Thanks for the suggestion Hillf. However, keep in mind that the lock
that is causing the tension (ctx->wqh.lock) is shared between eventfd()
and poll() syscall, so a solution to help mitigate the tension would
need to be shared between both codes.
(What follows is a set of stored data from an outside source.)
(** With no usable key at all, the cascade only logs the skips. *)
Lemma chat_loop_all_skipped providers msgs :
  (forall q, usable (key_of apiKeys q) = None) ->
  forall tr,
    cascade providers msgs tr =
    (inl (new_Error aggregate_message), tr ++ List.map EvWarnSkip providers).
Proof.
  intros Hall.
  induction providers as [| p rest IH]; intros tr.
  - cbn. now rewrite List.app_nil_r.
  - rewrite chat_loop_step, Hall, IH. cbn [List.map]. now rewrite <- List.app_assoc.
Qed.

Lemma usable_none k : usable k = None <-> k = None \/ k = Some "".
Proof.
  destruct k as [s |]; cbn; [| tauto].
  destruct (String.eqb_spec s ""); subst; split; try tauto; try discriminate.
  intros [H | [= H]]; [discriminate | contradiction].
Qed.

End Facts.

(** ** The cascade controller *)

Section Cascade.

Variable fetch : Trace -> Request -> FetchResult.
Variable random : Trace -> spec_float.
Variable apiKeys : ApiKeys.t.

Local Abbreviation call := (makeApiCall fetch).
Local Abbreviation retry_loop := (tryProviderWithBackoff_loop fetch random).
Local Abbreviation try_provider := (tryProviderWithBackoff fetch random).
Local Abbreviation cascade := (chat_loop fetch random apiKeys).
Local Abbreviation run_chat := (chat fetch random apiKeys).

(** C1, amended.  Let [p] be a provider of the cascade order with a non-empty
    credential whose call, made once every provider before it has been
    skipped or has given no result, returns (within the retry policy) a
    truthy response from which [parseResponse] extracts [text].  Then [chat]
    resolves with [text] and the identifier [p], at the trace of that call,
    and no provider after [p] in the cascade order receives a request. *)
Theorem C1_first_result_wins pre p post msgs key tr tr0 response tr1 text :
  PROVIDER_CASCADE_ORDER = pre ++ p :: post ->
  all_without_result fetch random apiKeys pre msgs tr = Some tr0 ->
  usable (key_of apiKeys p) = Some key ->
  try_provider p msgs key tr0 = (inr response, tr1) ->
  truthy response = true ->
  extract (type (PROVIDER_CONFIG p)) response = Some text ->
  run_chat msgs tr = (inr (ChatResult.Build text p), tr1) /\
  forall q, In q post -> requests_to q tr1 = requests_to q tr.
Proof.
  intros Horder Hpre Hkey Hcall Htruthy Htext. split.
  - unfold chat. rewrite Horder, (chat_loop_passes _ _ _ pre (p :: post) msgs tr tr0 Hpre).
    rewrite chat_loop_step, Hkey, chat_try_run, Hcall, Htruthy, Htext. reflexivity.
  - intros q Hq.
    pose proof cascade_order_nodup as Hnd. rewrite Horder in Hnd.
    apply NoDup_app in Hnd as (_ & Hdisj & Hnd).
    apply NoDup_cons in Hnd as [Hp _].
    apply list_elem_of_In in Hq.
    assert (q <> p) as Hqp by (intros ->; contradiction).
    assert (~ In q pre) as Hqpre.
    { intros Hin. apply list_elem_of_In in Hin.
      apply (Hdisj q Hin). now apply list_elem_of_further. }
    pose proof (tryProviderWithBackoff_requests fetch random p msgs key tr0 q Hqp) as Hreq.
    rewrite Hcall in Hreq. cbn [snd] in Hreq. rewrite Hreq.
    apply (all_without_result_requests fetch random apiKeys pre msgs tr tr0 q Hpre Hqpre).
Qed.

(** C2.  When every provider of the cascade, tried in turn, is skipped for
    an empty credential or fails after its retry policy, [chat] rejects with
    the one aggregate error, whose message names no provider; and whatever
    the providers do, no error other than this one leaves [chat]. *)
Theorem C2_exhausted_cascade_rejects msgs tr tr' :
  all_skipped_or_failed fetch random apiKeys PROVIDER_CASCADE_ORDER msgs tr = Some tr' ->
  run_chat msgs tr = (inl (new_Error aggregate_message), tr') /\
  (forall p, occurs_in (Provider_name p) aggregate_message = false) /\
  (forall msgs0 tr0 e tr1,
     run_chat msgs0 tr0 = (inl e, tr1) -> e = new_Error aggregate_message).
Proof.
  intros Hall. split; [| split].
  - apply all_skipped_or_failed_without_result in Hall.
    pose proof (chat_loop_passes fetch random apiKeys
                  PROVIDER_CASCADE_ORDER [] msgs tr tr' Hall) as Hpass.
    rewrite List.app_nil_r in Hpass. unfold chat. now rewrite Hpass.
  - intros p. destruct p; vm_compute; reflexivity.
  - intros msgs0 tr0 e tr1. apply chat_loop_throws.
Qed.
And since wqh.lock isn't a
read/write lock, even if a lot of readers manage to get this lock in
parallel, they will compete wqh.lock

> --- a/fs/eventfd.c
> +++ b/fs/eventfd.c
> @@ -40,6 +40,7 @@ struct eventfd_ctx {
> __u64 count;
> unsigned int flags;
> int id;
> + struct rw_semaphore rwsem;
> };
>
> /**
> @@ -212,6 +213,8 @@ static ssize_t eventfd_read(struct file
> if (count < sizeof(ucnt))
> return -EINVAL;
>
> + /* take sem in write mode for event read */
> + down_write(&ctx->rwsem);
> spin_lock_irq(&ctx->wqh.lock);
> res = -EAGAIN;
> if (ctx->count > 0)
> @@ -229,7 +232,9 @@ static ssize_t eventfd_read(struct file
> break;
> }
> spin_unlock_irq(&ctx->wqh.lock);
> + up_write(&ctx->rwsem);
> schedule();
> + down_write(&ctx->rwsem);
> spin_lock_irq(&ctx->wqh.lock);
> }
> __remove_wait_queue(&ctx->wqh, &wait);
> @@ -241,6 +246,7 @@ static ssize_t eventfd_read(struct file
> wake_up_locked_poll(&ctx->wqh, EPOLLOUT);
> }
> spin_unlock_irq(&ctx->wqh.lock);
> + up_write(&ctx->rwsem);
>
> if (res > 0 && put_user(ucnt, (__u64 __user *)buf))
> return -EFAULT;
> @@ -262,6 +268,8 @@ static ssize_t eventfd_write(struct file
> return -EFAULT;
> if (ucnt == ULLONG_MAX)
> return -EINVAL;
> + /* take sem in read mode for event write */
> + down_read(&ctx->rwsem);
> spin_lock_irq(&ctx->wqh.lock);
> res = -EAGAIN;
> if (ULLONG_MAX - ctx->count > ucnt)
> @@ -279,7 +287,9 @@ static ssize_t eventfd_write(struct file
> break;
> }
> spin_unlock_irq(&ctx->wqh.lock);
> + up_read(&ctx->rwsem);
> schedule();
> + down_read(&ctx->rwsem);
> spin_lock_irq(&ctx->wqh.lock);
> }
> __remove_wait_queue(&ctx->wqh, &wait);
> @@ -291,6 +301,7 @@ static ssize_t eventfd_write(struct file
> wake_up_locked_poll(&ctx->wqh, EPOLLIN);
> }
> spin_unlock_irq(&ctx->wqh.lock);
> + up_read(&ctx->rwsem);
>
> return res;
> }
> @@ -408,6 +419,7 @@ static int do_eventfd(unsigned int count
> init_waitqueue_head(&ctx->wqh);
> ctx->count = count;
> ctx->flags = flags;
> + init_rwsem(&ctx->rwsem);
> ctx->id = ida_simple_get(&eventfd_ida, 0, 0, GFP_KERNEL);
>
> fd = anon_inode_getfd("[eventfd]", &eventfd_fops, ctx,
>